(** ** Schedule occurrences *)

Definition schedule_set (s : ScheduleRow) (enabled : bool) (next_run_at last_run_at : option Instant)
    (revision : Z) (claim_owner : option Uuid) (claim_expires_at : option Instant)
    (updated_at : Instant) : ScheduleRow :=
  {| s_namespace_id := s_namespace_id s; s_job_id := s_job_id s; s_target_id := s_target_id s;
     s_target_set_id := s_target_set_id s; s_inputs := s_inputs s; s_name := s_name s;
     s_schedule_type := s_schedule_type s; s_cron_expression := s_cron_expression s;
     s_execute_at := s_execute_at s; s_timezone := s_timezone s; s_enabled := enabled;
     s_next_run_at := next_run_at; s_last_run_at := last_run_at;
     s_misfire_policy := s_misfire_policy s; s_misfire_grace_seconds := s_misfire_grace_seconds s;
     s_catchup_policy := s_catchup_policy s; s_max_catchup_runs := s_max_catchup_runs s;
     s_max_catchup_age_seconds := s_max_catchup_age_seconds s; s_revision := revision;
     s_claim_owner := claim_owner; s_claim_expires_at := claim_expires_at;
     s_created_at := s_created_at s; s_updated_at := updated_at |}.

Definition opt_u32 (o : option Z) : result (option Z) StoreError :=
  match o with
  | None => Ok None
  | Some z => let? z := try_from in_u32 Internal z in Ok (Some z)
  end.

Definition schedule_entity (id : Uuid) (row : ScheduleRow) : result Schedule StoreError :=
  let? timing :=
    (if (s_schedule_type row =? "cron")%string then
       let? e := ok_or (s_cron_expression row) Internal in Ok (Cron e (s_timezone row))
     else if (s_schedule_type row =? "once")%string then
       let? t := ok_or (s_execute_at row) Internal in Ok (Once t)
     else Err Internal) in
  let? name := name_error (ResourceNameM.parse (s_name row)) in
  let? target := target_selection (s_target_id row) (s_target_set_id row) in
  let? misfire := parse_misfire (s_misfire_policy row) in
  let? grace := opt_u32 (s_misfire_grace_seconds row) in
  let? catchup := parse_catchup (s_catchup_policy row) in
  let? runs := try_from in_u16 Internal (s_max_catchup_runs row) in
  let? age := try_from in_u32 Internal (s_max_catchup_age_seconds row) in
  let? revision := try_from in_u64 Internal (s_revision row) in
  Ok {| sch_id := id; sch_namespace_id := s_namespace_id row; sch_name := name;
        sch_job_id := s_job_id row; sch_target := target; sch_inputs := s_inputs row;
        sch_timing := timing; sch_enabled := s_enabled row; sch_next_run_at := s_next_run_at row;
        sch_last_run_at := s_last_run_at row; sch_misfire_policy := misfire;
        sch_misfire_grace_seconds := grace; sch_catchup_policy := catchup;
        sch_max_catchup_runs := runs; sch_max_catchup_age_seconds := age;
        sch_revision := revision; sch_created_at := s_created_at row;
        sch_updated_at := s_updated_at row |}.

Record ScheduleRecord : Type := mkScheduleRecord {
  srec_schedule : Schedule;
  srec_namespace : NamespaceName;
  srec_job_name : ResourceName;
  srec_target_name : ResourceName;
}.

Definition schedule_from_row (id : Uuid) (row : ScheduleRow)
    (namespace_name job_name target_name : option string) : result ScheduleRecord StoreError :=
  let? schedule := schedule_entity id row in
  let? namespace := name_error (NamespaceNameM.parse (default "unknown"%string namespace_name)) in
  let? job_name := name_error (ResourceNameM.parse (default "unknown"%string job_name)) in
  let? target_name := name_error (ResourceNameM.parse (default "unknown"%string target_name)) in
  Ok {| srec_schedule := schedule; srec_namespace := namespace; srec_job_name := job_name;
        srec_target_name := target_name |}.

(** [COALESCE(t.name, ts.name)] over the outer joins. *)
Definition schedule_target_name (d : DB) (s : ScheduleRow) : option string :=
  match (id ← s_target_id s; t ← targets d !! id; Some (t_name t)) with
  | Some n => Some n
  | None => id ← s_target_set_id s; ts ← target_sets d !! id; Some (tsr_name ts)
  end.

(** [enabled = true AND next_run_at <= now AND (claim_expires_at IS NULL OR claim_expires_at < now)] *)
Definition schedule_due (now : Instant) (s : ScheduleRow) : bool :=
  s_enabled s && opt_le (s_next_run_at s) now
  && (is_null (s_claim_expires_at s) || opt_lt (s_claim_expires_at s) now).

Definition claim_schedule (owner : Uuid) (expires : Instant) (s : ScheduleRow) : ScheduleRow :=
  schedule_set s (s_enabled s) (s_next_run_at s) (s_last_run_at s) (s_revision s) (Some owner)
    (Some expires) (s_updated_at s).

Definition alter_all {A} (f : A -> A) (ids : list Uuid) (m : gmap Uuid A) : gmap Uuid A :=
  foldr (alter f) m ids.

Definition claim_due_schedules (owner : Uuid) (limit lease : Z) : tx (list Schedule) :=
  let! lease_seconds := tx_lift (duration_seconds lease) in
  let! now := statement in
  let! locked := locked_rows in
  let! d := tx_get in
  let ids := select_ids (schedules d) locked
               (fun _ s => if schedule_due now s then s_next_run_at s else None) limit in
  let! _ := tx_modify (set_schedules
              (alter_all (claim_schedule owner (now + lease_seconds * second)) ids)) in
  let! d := tx_get in
  tx_lift (collect (fun kv => schedule_entity kv.1 kv.2)
    (omap (fun id => option_map (pair id) (schedules d !! id)) ids)).

(** Status, snapshot and reason of an occurrence's Run. *)
Definition occurrence_outcome (occurrence : PlannedOccurrence) (execution : ExecutionRow)
    (set_inputs : option value) (schedule_inputs : value)
    (rendered : result ExecutionSnapshot string) : StoredSnapshot * RunStatus * option string :=
  match po_execute occurrence, rendered with
  | true, Ok snapshot => (Rendered snapshot, PendingDispatch, None)
  | false, Ok snapshot => (Rendered snapshot, Skipped, po_reason occurrence)
  | _, Err message =>
      (RenderError message
         (match effective_inputs execution set_inputs schedule_inputs with
          | Ok v => v
          | Err _ => empty_object
          end),
       Failed,
       Some (String.append "execution template could not be rendered: " message))
  end.

Definition insert_scheduled_occurrence (schedule_id : Uuid) (occurrence : PlannedOccurrence)
    (execution : ExecutionRow) (set_inputs : option value) (schedule_inputs : value) : tx unit :=
  let! run_id := fresh_uuid in
  let rendered := scheduled_snapshot run_id execution set_inputs schedule_inputs
                    (po_scheduled_at occurrence) in
  let '(snapshot, status, reason) :=
    occurrence_outcome occurrence execution set_inputs schedule_inputs rendered in
  let pending := bool_decide (status = PendingDispatch) in
  let lateness := if in_i64 (po_lateness_seconds occurrence)
                  then po_lateness_seconds occurrence else i64_max in
  let! inserted := insert_run run_id true (fun now =>
    new_run None None (Some schedule_id) (x_job_id execution) (x_target_id execution)
      (x_queue_id execution) (po_scheduled_at occurrence) status snapshot
      (if pending then 1 else 0) (x_max_attempts execution) lateness reason
      (if bool_decide (status = Skipped) || bool_decide (status = Failed) then Some now else None)
      now) in
  match inserted with
  | None => tx_ret ()
  | Some _ =>
      let! _ := (if pending
                 then create_attempt_and_outbox run_id 1 (x_queue_id execution)
                        (po_dispatch_deadline occurrence)
                 else tx_ret ()) in
      let event := match status with
                   | PendingDispatch => "created"%string
                   | Failed => "failed"%string
                   | _ => "skipped"%string
                   end in
      let! _ := insert_run_event run_id event
                  (VObject [("lateness_seconds"%string, json_int (po_lateness_seconds occurrence))]) in
      insert_schedule_event schedule_id event (po_scheduled_at occurrence)
        (VObject [("lateness_seconds"%string, json_int (po_lateness_seconds occurrence));
                  ("reason"%string, json_opt_string (po_reason occurrence));
                  ("run_id"%string, VString (uuid_to_string run_id));
                  ("target_id"%string, VString (uuid_to_string (x_target_id execution)));
                  ("terminal_reason"%string, json_opt_string reason)])
  end.

Definition commit_schedule_plan (plan : SchedulePlan) : tx unit :=
  transaction (
    let id := sp_schedule_id plan in
    let! now := statement in
    let! d := tx_get in
    let! schedule := tx_lift (ok_or (
      s ← schedules d !! id;
      if bool_decide (s_claim_owner s = Some (sp_owner plan)) && opt_gt (s_claim_expires_at s) now
      then Some s else None) Conflict) in
    let! selection := tx_lift (target_selection (s_target_id schedule) (s_target_set_id schedule)) in
    let! (executions, set_inputs) := load_selection_executions (s_job_id schedule) selection in
    let! _ := tx_for (sp_occurrences plan) (fun occurrence =>
      tx_for executions (fun execution =>
        insert_scheduled_occurrence id occurrence execution set_inputs (s_inputs schedule))) in
    let! now := statement in
    let! d := tx_get in
    match schedules d !! id with
    | Some s =>
        if bool_decide (s_claim_owner s = Some (sp_owner plan)) then
          let last := match last (sp_occurrences plan) with
                      | Some o => Some (po_scheduled_at o)
                      | None => s_last_run_at s
                      end in
          let! _ := tx_modify (set_schedules (<[id :=
            schedule_set s (if sp_disable plan then false else s_enabled s) (sp_next_run_at plan)
              last (s_revision s) None None now]>)) in
          tx_ret (Commit ())
        else tx_fail Conflict
    | None => tx_fail Conflict
    end).

(** ** The outbox *)

Record OutboxRecord : Type := mkOutboxRecord {
  or_id : Uuid;
  or_run_id : Uuid;
  or_attempt_id : Uuid;
  or_subject : string;
  or_payload : DispatchEnvelope;
  or_attempt_count : Z;
}.

Definition outbox_pending (o : OutboxRow) : bool :=
  is_null (o_published_at o) && is_null (o_cancelled_at o).

Definition outbox_claimable (now : Instant) (o : OutboxRow) : bool :=
  outbox_pending o && (o_next_attempt_at o <=? now)
  && match o_dispatch_deadline o with None => true | Some t => now <=? t end
  && (is_null (o_claim_expires_at o) || opt_lt (o_claim_expires_at o) now).

Definition outbox_claim (owner : Uuid) (expires : Instant) (o : OutboxRow) : OutboxRow :=
  outbox_set o (o_attempt_count o) (o_next_attempt_at o) (Some owner) (Some expires)
    (o_last_error o) (o_published_at o) (o_cancelled_at o) (o_nats_stream_sequence o).

Definition outbox_record (id : Uuid) (o : OutboxRow) : result OutboxRecord StoreError :=
  let? attempt_count := try_from in_u32 Internal (o_attempt_count o) in
  Ok {| or_id := id; or_run_id := o_run_id o; or_attempt_id := o_attempt_id o;
        or_subject := o_subject o; or_payload := o_payload o; or_attempt_count := attempt_count |}.

Definition claim_outbox (owner : Uuid) (limit lease : Z) : tx (list OutboxRecord) :=
  let! lease_seconds := tx_lift (duration_seconds lease) in
  let! now := statement in
  let! locked := locked_rows in
  let! d := tx_get in
  let ids := select_ids (outbox (core d)) locked
               (fun _ o => if outbox_claimable now o then Some (o_next_attempt_at o) else None) limit in
  let! _ := tx_modify (set_outbox (alter_all (outbox_claim owner (now + lease_seconds * second)) ids)) in
  let! d := tx_get in
  tx_lift (collect (fun kv => outbox_record kv.1 kv.2)
    (omap (fun id => option_map (pair id) (outbox (core d) !! id)) ids)).

Definition mark_published (owner : Uuid) (record : OutboxRecord) (stream_sequence : Z) : tx unit :=
  let! sequence := tx_lift (try_from in_i64 Internal stream_sequence) in
  transaction (
    let! updated := update_outbox [] (or_id record)
      (fun _ o => (o_run_id o =? or_run_id record)%N && bool_decide (o_claimed_by o = Some owner)
                  && is_null (o_published_at o))
      (fun now o => outbox_set o (o_attempt_count o) (o_next_attempt_at o) None None None (Some now)
                      (o_cancelled_at o) (Some sequence)) in
    match updated with
    | None => tx_fail Conflict
    | Some _ =>
        let! _ := update_attempt [] (or_attempt_id record)
          (fun _ a => bool_decide (a_status a = APendingDispatch))
          (fun _ a => attempt_set a AQueued (a_worker_id a) (a_started_at a) (a_heartbeat_at a)
                        (a_lease_expires_at a) (a_completed_at a) (a_exit_code a) (a_stdout_tail a)
                        (a_stderr_tail a) (a_output_sequence a) (a_error a)) in
        let! _ := update_run [] (or_run_id record)
          (fun r => bool_decide (r_status r = PendingDispatch))
          (fun now r => run_set r Queued (r_attempt_count r) (r_next_retry_at r) (Some now)
                          (r_started_at r) (r_completed_at r) (r_terminal_reason r)) in
        let! _ := insert_run_event (or_run_id record) "queued"
                    (VObject [("stream_sequence"%string, json_int sequence)]) in
        tx_ret (Commit ())
    end).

Assignment — Please print verbatim each line from the first line of the entries above to the line that contains "let? grace := opt_u32", inclusive, and nothing more.

Response to the exercise —
(** ** Schedule occurrences *)

Definition schedule_set (s : ScheduleRow) (enabled : bool) (next_run_at last_run_at : option Instant)
    (revision : Z) (claim_owner : option Uuid) (claim_expires_at : option Instant)
    (updated_at : Instant) : ScheduleRow :=
  {| s_namespace_id := s_namespace_id s; s_job_id := s_job_id s; s_target_id := s_target_id s;
     s_target_set_id := s_target_set_id s; s_inputs := s_inputs s; s_name := s_name s;
     s_schedule_type := s_schedule_type s; s_cron_expression := s_cron_expression s;
     s_execute_at := s_execute_at s; s_timezone := s_timezone s; s_enabled := enabled;
     s_next_run_at := next_run_at; s_last_run_at := last_run_at;
     s_misfire_policy := s_misfire_policy s; s_misfire_grace_seconds := s_misfire_grace_seconds s;
     s_catchup_policy := s_catchup_policy s; s_max_catchup_runs := s_max_catchup_runs s;
     s_max_catchup_age_seconds := s_max_catchup_age_seconds s; s_revision := revision;
     s_claim_owner := claim_owner; s_claim_expires_at := claim_expires_at;
     s_created_at := s_created_at s; s_updated_at := updated_at |}.

Definition opt_u32 (o : option Z) : result (option Z) StoreError :=
  match o with
  | None => Ok None
  | Some z => let? z := try_from in_u32 Internal z in Ok (Some z)
  end.

Definition schedule_entity (id : Uuid) (row : ScheduleRow) : result Schedule StoreError :=
  let? timing :=
    (if (s_schedule_type row =? "cron")%string then
       let? e := ok_or (s_cron_expression row) Internal in Ok (Cron e (s_timezone row))
     else if (s_schedule_type row =? "once")%string then
       let? t := ok_or (s_execute_at row) Internal in Ok (Once t)
     else Err Internal) in
  let? name := name_error (ResourceNameM.parse (s_name row)) in
  let? target := target_selection (s_target_id row) (s_target_set_id row) in
  let? misfire := parse_misfire (s_misfire_policy row) in
  let? grace := opt_u32 (s_misfire_grace_seconds row) in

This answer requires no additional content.